Pandemia e crimes contra a economia popular: cookies e atribuição de autoria – Justiça & Polícia

Pandemia e crimes contra a economia popular: cookies e atribuição de autoria

Por Alesandro Gonçalves Barreto

Em tempos de pandemia, constatamos um aumento abusivo dos preços do álcool em gel, máscaras, luvas e outros produtos para prevenção, combate e tratamento da doença. Oportunistas de plantão aproveitam esse período para auferir mais lucros e, por conseguinte, criam contas em diversas plataformas de comércio eletrônico para vender esses produtos com preços elevadíssimos.
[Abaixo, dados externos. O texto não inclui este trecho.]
(** * Telekinesis client core: Connection / Session / Channel

    A shallow embedding of [src/python/telekinesis/client.py] and the
    properties of its replay cache, send/ack/retry machinery, token-chain
    validation and chunking pipeline.

    Conventions.
    - Python [int] is [Z]; list positions, [enumerate] indices and the
      (unsigned) delegation depths of tokens are [nat].
    - Python [bytes] is [list byte]; a slice [b[i:j]] is [take (j-i) (drop i b)].
    - [dict] / [set] are stdpp [gmap] / [gset]; the insertion-ordered
      [OrderedDict] of [Connection.awaiting_ack] is an association list.
    - A raised exception is a value of [exn] in the [Raise] branch of
      [result].
    - [time.time()] is an explicit argument: [now], a reading on a whole
      second, or the float reading as a rational where the fraction
      matters ([encode_at]).
    - What the interpreter and the event loop add to the text of the code
      is explicit as well: the room under the recursion limit
      ([encrypt_slice_nested]) and a wait that never ends ([send_paced]).
    - Collaborators that live outside [client.py] (signing, AEAD, zlib,
      bson, ujson, [Token.decode]) are the fields of the class
      [Collaborators]; what a proof needs of them is a hypothesis of the
      theorem.

    The first part is the model, the second part the properties. *)

From Stdlib Require Import ZArith NArith QArith Lia.
From Stdlib Require Import Strings.Byte.
From stdpp Require Import gmap strings list fin_maps.

Close Scope Q_scope.
Local Open Scope Z_scope.

Set Warnings "-clear-no-such-hyp".

(** ** Bytes *)

Abbreviation bytes := (list byte).

#[global] Instance byte_eq_dec : EqDecision byte := Byte.byte_eq_dec.

#[global] Instance byte_countable : Countable byte :=
  inj_countable Byte.to_N Byte.of_N Byte.of_to_N.

Definition byte_to_Z (b : byte) : Z := Z.of_N (Byte.to_N b).

Definition byte_of_Z (v : Z) : byte :=
  match Byte.of_N (Z.to_N (v mod 256)) with
  | Some b => b
  | None => x00
  end.

(** Exceptions the modelled code can raise. *)
Inductive exn :=
  | OverflowError
  | KeyError
  | RuntimeError
  | IndexError
  | RecursionError
  | InvalidSignature
  | Exception (msg : string).

Inductive result (A : Type) :=
  | Ok (a : A)
  | Raise (e : exn).
Arguments Ok {A} a.
Arguments Raise {A} e.

#[global] Instance result_ret : MRet result := λ A a, Ok a.

#[global] Instance result_bind : MBind result := λ A B k r,
  match r with
  | Ok a => k a
  | Raise e => Raise e
  end.

(** [be_digits len v]: the [len] low base-256 digits of [v], most
    significant first. *)
Fixpoint be_digits (len : nat) (v : Z) : bytes :=
  match len with
  | O => []
  | S k => be_digits k (v / 256) ++ [byte_of_Z (v mod 256)]
  end.
(** How one pass through the loop ends. *)
Inductive AttemptEnd (A : Type) : Type :=
| Returned (v : A)
| Retried (d : Delay)
| Threw (e : LeanvoxError).
Arguments Returned {A} v.
Arguments Retried {A} d.
Arguments Threw {A} e.

Definition completion {A : Type} (e : AttemptEnd A) : Completion (Step A) :=
  match e with
  | Returned v => Normal (Return v)
  | Retried _ => Normal Continue
  | Threw e => Abrupt (LeanvoxExn e)
  end.

Definition delay_of {A : Type} (e : AttemptEnd A) : list Delay :=
  match e with
  | Retried d => [d]
  | _ => []
  end.

Definition fault_end {A : Type} (c : HTTPClient) (attempt : Z) (d : string) : AttemptEnd A :=
  if attempt <? maxRetries c then Retried (FixedDelay (backoff attempt))
  else Threw (network_error d).

Definition status_end {A : Type} (c : HTTPClient) (attempt : Z) (r : Response)
    (d : Delay) : AttemptEnd A :=
  if retryable (Http.status r) && (attempt <? maxRetries c) then Retried d
  else Threw (raiseForStatus (Http.status r) (error_body_value r)).

Definition request_end (c : HTTPClient) (attempt : Z) (o : Outcome) : AttemptEnd value :=
  match o with
  | Rejected d => fault_end c attempt d
  | Responded r =>
      if ok r then
        if Http.status r =? 204 then Returned VUndefined
        else match json r with
             | Parsed v => Returned v
             | Unparsable d => fault_end c attempt d
             end
      else status_end c attempt r
             (retry_after_or_backoff (headers_get (headers r) "Retry-After") attempt)
  end.

Definition requestStream_end (c : HTTPClient) (attempt : Z) (o : Outcome)
  : AttemptEnd (string * Headers) :=
  match o with
  | Rejected d => fault_end c attempt d
  | Responded r =>
      match ok r, stream r with
      | true, Some s => Returned (s, headers r)
      | _, _ => status_end c attempt r
                  (retry_after_or_backoff (headers_get (headers r) "Retry-After") attempt)
      end
  end.

Definition upload_end (c : HTTPClient) (attempt : Z) (o : Outcome) : AttemptEnd value :=
  match o with
  | Rejected d => fault_end c attempt d
  | Responded r =>
      if ok r then
        match json r with
        | Parsed v => Returned v
        | Unparsable d => fault_end c attempt d
        end
      else status_end c attempt r (FixedDelay (backoff attempt))
  end.

(** The loop as a function of the answers alone: the completion, the
    number of calls of [fetch] when it ends, and the delays slept. *)
Fixpoint ends {A : Type} (server : nat -> Outcome) (end_of : Z -> Outcome -> AttemptEnd A)
    (todo : list Z) (n : nat) : Completion A * nat * list Delay :=
  match todo with
  | [] => (Abrupt (LeanvoxExn max_retries_error), n, [])
  | attempt :: rest =>
      match end_of attempt (server n) with
      | Returned v => (Normal v, S n, [])
      | Threw e => (Abrupt (LeanvoxExn e), S n, [])
      | Retried d =>
          let '(res, n', ds) := ends server end_of rest (S n) in
          (res, n', d :: ds)
      end
  end.

End Reading.
Import Reading.

(** The delay in milliseconds, for a header that is a plain decimal
    numeral ([digits], [digits.digits], [.digits]): on these [parseFloat]
    reads the whole text.  Other header texts give [None] here. *)
Module Millis.

Definition digit (c : ascii) : option Z :=
  let n := nat_of_ascii c in
  if (Nat.leb 48 n && Nat.leb n 57)%bool then Some (Z.of_nat (n - 48)) else None.

Fixpoint read_fraction (s : string) (seen : bool) (num : Z) (den : positive) : option Q :=
  match s with
  | EmptyString => if seen then Some (num # den) else None
  | String c rest =>
      match digit c with
      | Some d => read_fraction rest true (10 * num + d) (10 * den)
      | None => None
      end
  end.

Fixpoint read_integer (s : string) (seen : bool) (num : Z) : option Q :=
  match s with
  | EmptyString => if seen then Some (num # 1) else None
  | String c rest =>
      if Ascii.eqb c "."%char then read_fraction rest seen num 1
      else match digit c with
           | Some d => read_integer rest true (10 * num + d)
           | None => None
           end
  end.

Definition plain_decimal (s : string) : option Q := read_integer s false 0.

Definition delay_ms (d : Delay) : option Q :=
  match d with
  | RetryAfterDelay h => option_map (fun q => Qred (q * 1000)) (plain_decimal h)
  | FixedDelay ms => Some (inject_Z ms)
  end.

End Millis.

(** ** The specification's tables *)

Module Spec.

(** The kinds of the error taxonomy, with the field a kind carries. *)
Inductive Kind : Type :=
| invalid_request
| authentication
| insufficient_balance (balanceCents : value)
| not_found
| rate_limit (retryAfterSeconds : value)
| server_error
| generic_http (httpStatus : Z).

(** [parsedBody.error.<field>] *)
Definition error_field (parsedBody : value) (field : string) : value :=
  opt_get (opt_get parsedBody "error") field.

(** The status-to-kind table of the error classifier. *)
Definition taxonomy : list (Z * (value -> Kind)) :=
  [ (400, fun _ => invalid_request);
    (401, fun _ => authentication);
    (402, fun parsedBody => insufficient_balance (error_field parsedBody "balance_cents"));
    (404, fun _ => not_found);
    (429, fun parsedBody => rate_limit (error_field parsedBody "retry_after"));
    (500, fun _ => server_error) ].

Definition classify (httpStatus : Z) (parsedBody : value) : Kind :=
  match find (fun row => fst row =? httpStatus) taxonomy with
  | Some (_, kind) => kind parsedBody
  | None => generic_http httpStatus
  end.

(** The kind an error of the code stands for. *)
Definition kind_of (e : LeanvoxError) : Kind :=
  match class e with
  | LeanvoxErrorClass => generic_http (statusCode e)
  | InvalidRequestErrorClass => invalid_request
  | AuthenticationErrorClass => authentication
  | InsufficientBalanceErrorClass balanceCents => insufficient_balance balanceCents
  | NotFoundErrorClass => not_found
  | RateLimitErrorClass retryAfter => rate_limit retryAfter
  | ServerErrorClass => server_error
  | StreamingFormatErrorClass => invalid_request
  end.

(** The backoff schedule [[1000, 2000, 4000]] indexed by the attempt and
    clamped to its last entry. *)
Definition schedule (i : Z) : Z :=
  if i <=? 0 then 1000 else if i =? 1 then 2000 else 4000.

(** The default message of the extraction rule. *)
Definition default_message (httpStatus : Z) : string :=
  "API error (status " ++ show_Z httpStatus ++ ")".

End Spec.

(** The delay of the retry that follows the answer [o] to attempt [i]:
    the [Retry-After] header of an error response when it has one that is
    not empty, the schedule otherwise. *)
Definition retry_delay (i : Z) (o : Outcome) : Delay :=
  match o with
  | Rejected _ => FixedDelay (Spec.schedule i)
  | Responded r =>
      if ok r then FixedDelay (Spec.schedule i)
      else match headers_get (headers r) "Retry-After" with
           | None => FixedDelay (Spec.schedule i)
           | Some h => if String.eqb h "" then FixedDelay (Spec.schedule i)
                       else RetryAfterDelay h
           end
  end.

(** What a pass through a loop body does to the world, whatever the
    method: one call of [fetch], one deadline armed, and the sleep of a
    retry. *)
Definition attempt_sound {A : Type} (server : nat -> Outcome) (timeoutMs : Z)
    (body : Z -> IO (Step A)) (end_of : Z -> Outcome -> AttemptEnd A) : Prop :=
  forall attempt w, exists evs,
    body attempt w
    = (completion (end_of attempt (server (calls w))),
       mkWorld (S (calls w)) (log w ++ evs))
    /\ deadlines evs = [timeoutMs]
    /\ sleeps evs = delay_of (end_of attempt (server (calls w))).

(** ** Sample clients, answers and servers *)

Module Samples.

Definition client (maxRetries : Z) : HTTPClient :=
  mkClient "https://api.leanvox.com" "lv_test_abc" 30 maxRetries.

Definition html_500 : Response :=
  mkResponse 500 "Internal Server Error" []
             (Unparsable "Unexpected token < in JSON at position 0") None.

Definition json_500 : Response :=
  mkResponse 500 "Internal Server Error" []
             (Parsed (VObj [("error", VObj [("message", VStr "server error");
                                             ("code", VStr "server_error")])]))
             None.

Definition bad_request : Response :=
  mkResponse 400 "Bad Request" []
             (Parsed (VObj [("error", VObj [("message", VStr "bad request");
                                             ("code", VStr "invalid_request")])]))
             None.

Definition rate_limited : Response :=
  mkResponse 429 "Too Many Requests" [("retry-after", "0.01")]
             (Parsed (VObj [("error", VObj [("message", VStr "rate limited")])]))
             None.

Definition unavailable : Response :=
  mkResponse 503 "Service Unavailable" [("retry-after", "5")]
             (Parsed (VObj [("error", VObj [("message", VStr "busy")])]))
             None.

Definition accepted : Response :=
  mkResponse 200 "OK" [] (Parsed (VObj [("ok", VBool true)])) (Some "audio").

(** A server that gives the same answer to every call. *)
Definition always (r : Response) : nat -> Outcome := fun _ => Responded r.

(** A server that answers [first] once, then [accepted]. *)
Definition once (first : Response) : nat -> Outcome :=
  fun n => match n with O => Responded first | S _ => Responded accepted end.

(** Two refused connections, then a 400. *)
Definition flaky : nat -> Outcome :=
  fun n => match n with
           | O | S O => Rejected "ECONNREFUSED"
           | _ => Responded bad_request
           end.

End Samples.

(** ** What a pass can throw *)

(** What a pass can throw: a network error, or the error classified from
    the response it got. *)
Definition threw_from (o : Outcome) (e : LeanvoxError) : Prop :=
  (exists d, e = network_error d)
  \/ (exists r, o = Responded r /\ e = raiseForStatus (Http.status r) (error_body_value r)).

(** ** Sample jobs *)

Module JobSamples.

Definition long_text : Client.GenerateOptions :=
  Client.mkOptions "a text long enough to be generated asynchronously"
                   (Some "pro") (Some "emma") None None None None.

Definition pending : Client.Job := Client.mkJob "job_auto" "pending" (Some (5 # 1)) None None.

Definition completed : Client.Job := Client.mkJob "job_auto" "completed" None (Some "X") None.

Definition failed : Client.Job := Client.mkJob "job_auto" "failed" None None (Some "bad text").

(** The service answers [pending] to the submission and [last] to the
    polls. *)
Definition service (last : Client.Job) : nat -> Client.JobOutcome :=
  fun n => match n with
           | O => Client.JobReturned pending
           | S _ => Client.JobReturned last
           end.

End JobSamples.

(** ** Further observations of a run *)

(** An answer that the loop retries while the budget lasts: a rejected
    [fetch], or an error response with a retryable status. *)
Definition retryable_failure (o : Outcome) : Prop :=
  match o with
  | Rejected _ => True
  | Responded r => ok r = false /\ retryable (Http.status r) = true
  end.

(** The abort timer as the log shows it.  [timer armed l] follows the log
    [l] from a state where the timer is armed or not: [SetTimeout] arms
    it, [ClearTimeout] releases it.  The result is [None] when a timer is
    armed while one is pending, when [fetch] is called with no timer
    armed, or when the loop sleeps with a timer pending; otherwise it is
    the state of the timer at the end. *)
Fixpoint timer (armed : bool) (l : list Event) : option bool :=
  match l with
  | [] => Some armed
  | SetTimeout _ :: rest => if armed then None else timer true rest
  | ClearTimeout :: rest => timer false rest
  | Fetch _ _ :: rest => if armed then timer true rest else None
  | Sleep _ :: rest => if armed then None else timer false rest
  end.

(** A loop body keeps the timer discipline when each pass appends to the
    log a stretch that starts and ends with no timer pending. *)
Definition attempt_timed {A : Type} (body : Z -> IO (Step A)) : Prop :=
  forall attempt w, exists evs,
    log (snd (body attempt w)) = (log w ++ evs)%list
    /\ timer false evs = Some false.

(** ** More sample answers *)

Module MoreSamples.

Definition no_content : Response :=
  mkResponse 204 "No Content" [] (Unparsable "Unexpected end of JSON input") None.

End MoreSamples.

(** ** auth.ts *)

Module Auth.

Definition VALID_PREFIXES : list string := ["lv_live_"; "lv_test_"].

(** A [string | undefined] used as a condition: [undefined] and the empty
    string are falsy. *)
Definition truthy (s : option string) : bool :=
  match s with
  | Some (String _ _) => true
  | _ => false
  end.

(** [resolveApiKey(explicit)].  [env] is [process.env["LEANVOX_API_KEY"]]
    and [config] what [readConfigFile()] returns, which reads
    [~/.lvox/config.toml]. *)
Definition resolveApiKey (explicit env config : option string) : option string :=
  if truthy explicit then explicit
  else if truthy env then env
  else config.

Definition new_error (message : string) : Exn :=
  LeanvoxExn (new_AuthenticationError (VStr message) (VStr "invalid_api_key") VUndefined).

Definition validateApiKey (key : string) : Completion unit :=
  if negb (truthy (Some key)) then Abrupt (new_error "API key is required")
  else if negb (existsb (fun prefix => String.prefix prefix key) VALID_PREFIXES) then
    Abrupt (new_error ("Invalid API key prefix. Key must start with one of: "
                       ++ String.concat ", " VALID_PREFIXES))
  else Normal tt.

Definition ensureApiKey (key : option string) : Completion string :=
  match key with
  | Some (String c rest) =>
      match validateApiKey (String c rest) with
      | Normal _ => Normal (String c rest)
      | Abrupt x => Abrupt x
      end
  | _ =>
      Abrupt (new_error
                "No API key found. Pass apiKey to the constructor, set LEANVOX_API_KEY env var, or add to ~/.lvox/config.toml")
  end.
Essa prática configura, em tese, crime contra a economia popular, previsto no art. 4º b da Lei n. 1.521, de 26 de dezembro de 1951[i].

Atentos a esse cenário, órgãos de defesa do consumidor vêm notificando, constantemente, os responsáveis por essas plataformas para remover esses perfis ou páginas criadas.

Além disso, a SENACON/MJSP – Secretaria Nacional do Consumidor, Ministério da Justiça e Segurança Pública – recomendou, através da Nota Técnica n.º 8/2020/CGEMM/DPDC/SENACON/MJ[ii], atenção em relação a possíveis choques de oferta e demanda, devendo pois:

1. Identificar o produto que se quer verificar abusividade (álcool gel, por exemplo); 2. Identificar as empresas que atuam concorrencialmente nesse mercado; 3. Identificar a cadeia produtiva, incluindo a matéria-prima do produto; 4. Solicitar notas fiscais de compra e de venda com uma série histórica confiável, sendo recomendável ao menos uma série de 03 meses (90 dias); 5. Identificar se há racionalidade econômica no aumento de preços ou se ele deriva pura e simplesmente de oportunismo do empresário.

  As plataformas de comércio eletrônico podem   excluir uma conta abusiva, bem como identificar outros perfis que estão utilizando o mesmo dispositivo informático para praticar crimes contra o consumidor.  Essa individualização pode ser realizada através dos cookies.

 Ao utilizar um navegador (Chrome, Mozilla, etc), são baixados pequenos pedaços de texto com a função de armazenar informações de interações com o site, reconhecimento em futuras visitas, além da personalização da experiência de navegação do usuário. Os cookies não são programas, portanto, não instalam nada no seu dispositivo, apenas guardam dados de navegação em sites, redes sociais e outros serviços.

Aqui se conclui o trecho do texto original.